You may want to explore your unmet needs from today backward, meaning that you think of something that causes you difficulties in your daily life and try to identify when it first became a problem for you. For example, if you have trouble asking for help. You might find that your first thought of where it started is correct or that it actually connects to something earlier. In this way, you are retracing your steps. Through this process, you not only identify the root but validate your experience with the examples you found along the way. If you moved out as soon as you graduated high school, you might think that your independence started there.

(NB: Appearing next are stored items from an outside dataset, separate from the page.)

(** * PowerGrid: the viewport windowing and incremental patch engine

    A shallow embedding of the row-windowing logic of the [PowerGrid] class
    (viewport tracking, row group rendering, the [rowsadded] / [rowsremoved]
    handlers, the data subscription queue) and of [SummarizingDataSource].

    Conventions of the embedding.
    - JavaScript numbers that hold row indices, counts and pixel offsets are
      integers here ([Z]); the one place where the program computes [NaN]
      (a number minus an object) is modelled with [JsNumber].
    - A row node stands for the row's parts in every container of its row
      group (left, scrolling, right): the engine creates, relabels and
      removes the parts of one row together, part by part, with the same
      arithmetic. A row group is the list of its rows in document order.
    - Nodes are objects: every row carries the identity [node] it was
      allocated with, so that a deferred callback reaches the very nodes it
      captured, wherever they are by then. The entries of the working set
      are objects in the same way.
    - The results of the queries on the document are arrays of nodes, with
      the array methods the code calls on them ([slice], [forEach]) and the
      selectors it writes ([:gt], [:eq]) in their jQuery meaning.
    - Exceptions are results: a function that can throw returns [result].
    - The grid is modelled from the moment its record count, working set
      and viewport exist (the callback of [renderData] creates them); the
      data source answers [getData(start, end)] with the records of the rows
      [start .. end-1], at once or through a promise.
    - [utils.js] is not among the sources: [overlap], [SubscriptionQueue]
      and [map] are modelled from the specification, [empty] removes the
      children of an element.

    Beside the windowing engine the development covers the column layout
    of the grid ([columnWidth], [adjustWidths], [adjustColumnPositions],
    [_hideColumns]), the load order of its extensions ([sortByLoadOrder]),
    the event queue of touch scrolling, the render queue, and two more data
    sources: [SyncTreeGridDataSource], which flattens a tree, and the
    [ArrayDataSource] of the tests. There, strings are lists of UTF-16 code
    units, and an object used as a map is the list of its own properties. *)

From Stdlib Require Import ZArith List Bool Lia Permutation.
Import ListNotations.
Open Scope Z_scope.
(** * Forex trading bot: level merging, timeframe aggregation, signal
    generation and risk management, embedded over exact rationals.

    Python floats are modelled as [Q]; strings as [String.string];
    dictionaries read through [.get(key, default)] as records whose fields
    hold the value the code reads (the default when the key is absent). *)

From Stdlib Require Import QArith Qabs Qminmax Qround List String Bool ZArith Lia Lqa
  Sorted Permutation.
Import ListNotations.
Open Scope Q_scope.

(** ** numpy float64 scalars. Prices, ranges and the ATR are read from
    pandas frames, so the quotients and sums the code forms from them are
    numpy floats: dividing by zero gives an infinity or NaN (with a
    warning) instead of raising, arithmetic propagates infinities and NaN,
    and every comparison with NaN is false. *)
Module NumPy.

Inductive npf := Fin (q : Q) | PInf | NInf | NaN.

(** [num / den] on finite values. *)
Definition np_div (num den : Q) : npf :=
  if Qeq_bool den 0 then
    (if negb (Qle_bool num 0) then PInf else if negb (Qle_bool 0 num) then NInf else NaN)
  else Fin (num / den).

(** [a < b] and [a <= b]. *)
Definition np_lt (a b : npf) : bool :=
  match a, b with
  | Fin x, Fin y => negb (Qle_bool y x)
  | NInf, Fin _ | Fin _, PInf | NInf, PInf => true
  | _, _ => false
  end.
(** * Task list and task form: a shallow embedding of the two React components

    The repository holds two components.  [TaskList] owns the in-memory list
    of tasks and talks to the hosted store for loading, deleting and changing
    the status of a task; [TaskForm] owns one create-or-edit form and reports
    the saved record back through its [onSave] property.

    The embedding keeps the shape of the TypeScript:
    - strings are [string], nullable values are [option];
    - every [await] on the store client appends the request to a trace and
      reads the answer from a [Backend] (the remote side is an oracle);
    - [try]/[catch]/[finally] are combinators of a small monad that threads
      the component state, the trace and a possibly thrown exception;
    - an event handler is a closure over the values of the render that
      created it, so each handler takes that render's state as an argument. *)

From Stdlib Require Import String Ascii List Bool Arith Lia.
Import ListNotations.
Open Scope string_scope.

(** ** JavaScript values *)

(** Truthiness of a string: only the empty string is falsy. *)
Definition truthy (s : string) : bool := negb (s =? "").

(** [s || null] on a string. *)
Definition or_null (s : string) : option string :=
  if truthy s then Some s else None.

(** [xs || []] on a nullable array (an array is always truthy). *)
Definition or_empty {A : Type} (xs : option (list A)) : list A :=
  match xs with
  | Some l => l
  | None => []
  end.

(** Exceptions that the two components can see. *)
Inductive Exn : Type :=
| PostgrestError (message : string)   (* [throw error], the store's error object *)
| JsError (message : string)          (* [throw new Error(message)] *)
| RangeError.                         (* thrown by [toISOString] on an invalid date *)

Inductive Outcome (A : Type) : Type :=
| Returned (a : A)
| Thrown (e : Exn).
Arguments Returned {A} a.
Arguments Thrown {A} e.

(** ** The part of [Date] that the form uses

    [new Date(dueDate).toISOString()] is applied to the value of an
    [<input type="date">]: the empty string or a calendar date.  The model
    covers the dates written [YYYY-MM-DD] with a year of four digits, the
    date-only form of the ECMAScript date-time string format: such a string
    denotes midnight UTC of that day, and [toISOString] prints the UTC
    fields.  A [Date] is modelled by its UTC fields, with a year from 0 to
    9999; [None] stands for an invalid date.

    A date input can also hold a year beyond 9999.  Such a string is not in
    the ECMAScript format, what [new Date] makes of it is left to the
    engine and its time zone, and the model does not describe it: outside
    the date-only form [new_Date] gives an invalid date, which is not what
    an engine need do.  Every statement that depends on the conversion
    therefore assumes [is_date_input_value]; the others hold whatever the
    conversion returns. *)
Module JSDate.

Local Open Scope nat_scope.

Record Fields : Type := {
  year : nat; month : nat; day : nat;
  hours : nat; minutes : nat; seconds : nat; milliseconds : nat
}.

Definition t : Type := option Fields.

Definition digit_value (c : ascii) : option nat :=
  let n := nat_of_ascii c in
  if (48 <=? n) && (n <=? 57) then Some (n - 48) else None.

Definition digit_char (v : nat) : ascii := ascii_of_nat (48 + v).

Definition is_leap (y : nat) : bool :=
  (y mod 4 =? 0) && (negb (y mod 100 =? 0) || (y mod 400 =? 0)).

Definition days_in_month (y m : nat) : nat :=
  match m with
  | 1 | 3 | 5 | 7 | 8 | 10 | 12 => 31
  | 4 | 6 | 9 | 11 => 30
  | 2 => if is_leap y then 29 else 28
  | _ => 0
  end.

Definition digits2 (c1 c0 : ascii) : option nat :=
  match digit_value c1, digit_value c0 with
  | Some a, Some b => Some (10 * a + b)
  | _, _ => None
  end.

But then you may realize, “But I moved out right away because I didn’t feel assisted at home, which went back to at least the beginning of the secondary school… but before that, I remember having to solve this or that problem on my own…” and the trail continues. You may realize, looking back, that you were asked to cope with big emotions at a very young age, as long as you can remember. If you cried and no one came to see if they could help you, you learned that you were on your own. If you couldn’t figure out how to assemble a playset and were told to figure it out for yourself, you learned that you were on your own. If you were responsible for knowing your extracurricular schedule and getting yourself to and from your own events, you learned that you were on your own. It is no wonder that now, as an adult, you recoil at the idea of asking for help. You’ve always been told to sort it out for yourself.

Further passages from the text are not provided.